SUPPLIED MATERIAL section start
(** The digest [h] is the bytes written to it. *)
Fixpoint slow_loop (policy : option KeyPolicy) (m : Map) (h : bytes) (written : bool) (fields : list bytes)
    : bytes * bool :=
  match fields with
  | [] => (h, written)
  | f :: fields' =>
      if ShouldExcludeHeader policy f then slow_loop policy m h written fields'
      else slow_loop policy m
             (h ++ f ++ bs "=" ++ field_value policy (HeaderMap.Get m) (CookieAll m) f ++ bs ";") true fields'
  end.

Definition variantKeySlow (primary : Key) (vary : bytes) (m : Map) (policy : option KeyPolicy) : Key :=
  let fields := sort_strings (map trim_space (split_byte (ch ",") (to_lower vary))) in
  let '(h, written) := slow_loop policy m [] false fields in
  if negb written then primary else WithVary primary (sum64 h).

(** [buf[:off]] and [written]; [None] when a field does not fit the 256 bytes. *)
Fixpoint core_loop (policy : option KeyPolicy) (s : varySource) (buf : bytes) (written : bool) (fields : list bytes)
    : option (bytes * bool) :=
  match fields with
  | [] => Some (buf, written)
  | f :: fields' =>
      if ShouldExcludeHeader policy f then core_loop policy s buf written fields'
      else
        let val := field_value policy (getValue s) (presenceCookieValue s) f in
        let needed := len f + 1 + len val + 1 in
        if 256 <? len buf + needed then None
        else core_loop policy s (buf ++ f ++ [ch "="] ++ val ++ [ch ";"]) true fields'
  end.

Definition variantKeyCore (primary : Key) (vary : bytes) (s : varySource) (policy : option KeyPolicy) : Key :=
  if beq vary [] then primary
  else if varyContainsStar vary then primary
  else
    let fields := split_byte (ch ",") vary in
    if maxVaryFields <? len fields then variantKeySlow primary vary (toMap s) policy
    else
      let fields := insertion_sort bytes_gtb (map (fun f => to_lower (trim_space f)) fields) in
      match core_loop policy s [] false fields with
      | None => variantKeySlow primary vary (toMap s) policy
      | Some (buf, written) => if negb written then primary else WithVary primary (sum64 buf)
      end.

Definition VariantKey (primary : Key) (vary : bytes) (m : Map) (policy : option KeyPolicy) : Key :=
  variantKeyCore primary vary (mapVarySrc m) policy.
Definition VariantKeyFast (primary : Key) (vary : bytes) (h : FastHeader) (policy : option KeyPolicy) : Key :=
  variantKeyCore primary vary (fastVarySrc h) policy.
Definition VariantKeyFromRaw (primary : Key) (vary : bytes) (r : RawHeaders) (policy : option KeyPolicy) : Key :=
  variantKeyCore primary vary (rawVarySrc r) policy.

(** ** The stored assertion (key.go) *)

(** [strconv.FormatUint(h, 16)]: the digits, last one first; sixteen are
    enough for a [uint64]. *)
Fixpoint hex_rdigits (fuel : nat) (z : Z) : bytes :=
  match fuel with
  | O => []
  | S f => hex_digit (z mod 16) :: (if z / 16 =? 0 then [] else hex_rdigits f (z / 16))
  end.
Definition FormatUint16 (z : Z) : bytes := rev (hex_rdigits 16 z).

(** A header map, or a raw request read as the map [reqHeaderMapFromRaw]
    would build. *)
Inductive varyAssertSrc : Type := assertMap (m : Map) | assertRaw (r : RawHeaders).

Definition assert_getValue (s : varyAssertSrc) (field : bytes) : bytes :=
  match s with
  | assertMap m => HeaderMap.Get m field
  | assertRaw r => trim_right_ows (Header r field)
  end.
Definition assert_toMap (s : varyAssertSrc) : Map :=
  match s with assertMap m => m | assertRaw r => reqHeaderMapFromRaw r end.

(** The first pass of [cookieAll]: the first non-empty line and their count. *)
Fixpoint cookie_first_pass (single : bytes) (count : Z) (r : RawHeaders) : bytes * Z :=
  match r with
  | [] => (single, count)
  | h :: r' =>
      if negb (EqualFold (RawReq.Key h) Hdr.Cookie) then cookie_first_pass single count r'
      else let v := trim_right_ows (Value h) in
           if beq v [] then cookie_first_pass single count r'
           else cookie_first_pass (if count =? 0 then v else single) (count + 1) r'
  end.
Fixpoint cookie_second_pass (b : bytes) (r : RawHeaders) : bytes :=
  match r with
  | [] => b
  | h :: r' =>
      if negb (EqualFold (RawReq.Key h) Hdr.Cookie) then cookie_second_pass b r'
      else let v := trim_right_ows (Value h) in
           if beq v [] then cookie_second_pass b r'
           else cookie_second_pass ((if 0 <? len b then b ++ bs "; " else b) ++ v) r'
  end.
Definition assert_cookieAll (s : varyAssertSrc) : bytes :=
  match s with
  | assertMap m => CookieAll m
  | assertRaw r =>
      let '(single, count) := cookie_first_pass [] 0 r in
      if count <=? 1 then single else cookie_second_pass [] r
  end.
SUPPLIED MATERIAL section end
§ **WHAT THE EXERCISE ASKS**: Here the output must be the lines above from the line with "Inductive varyAssertSrc : Type" to the line with "HeaderMap.Get m field", both included, duplicated word for word and nothing else.

§ **SOLUTION TO THIS PROBLEM**:
Inductive varyAssertSrc : Type := assertMap (m : Map) | assertRaw (r : RawHeaders).

Definition assert_getValue (s : varyAssertSrc) (field : bytes) : bytes :=
  match s with
  | assertMap m => HeaderMap.Get m field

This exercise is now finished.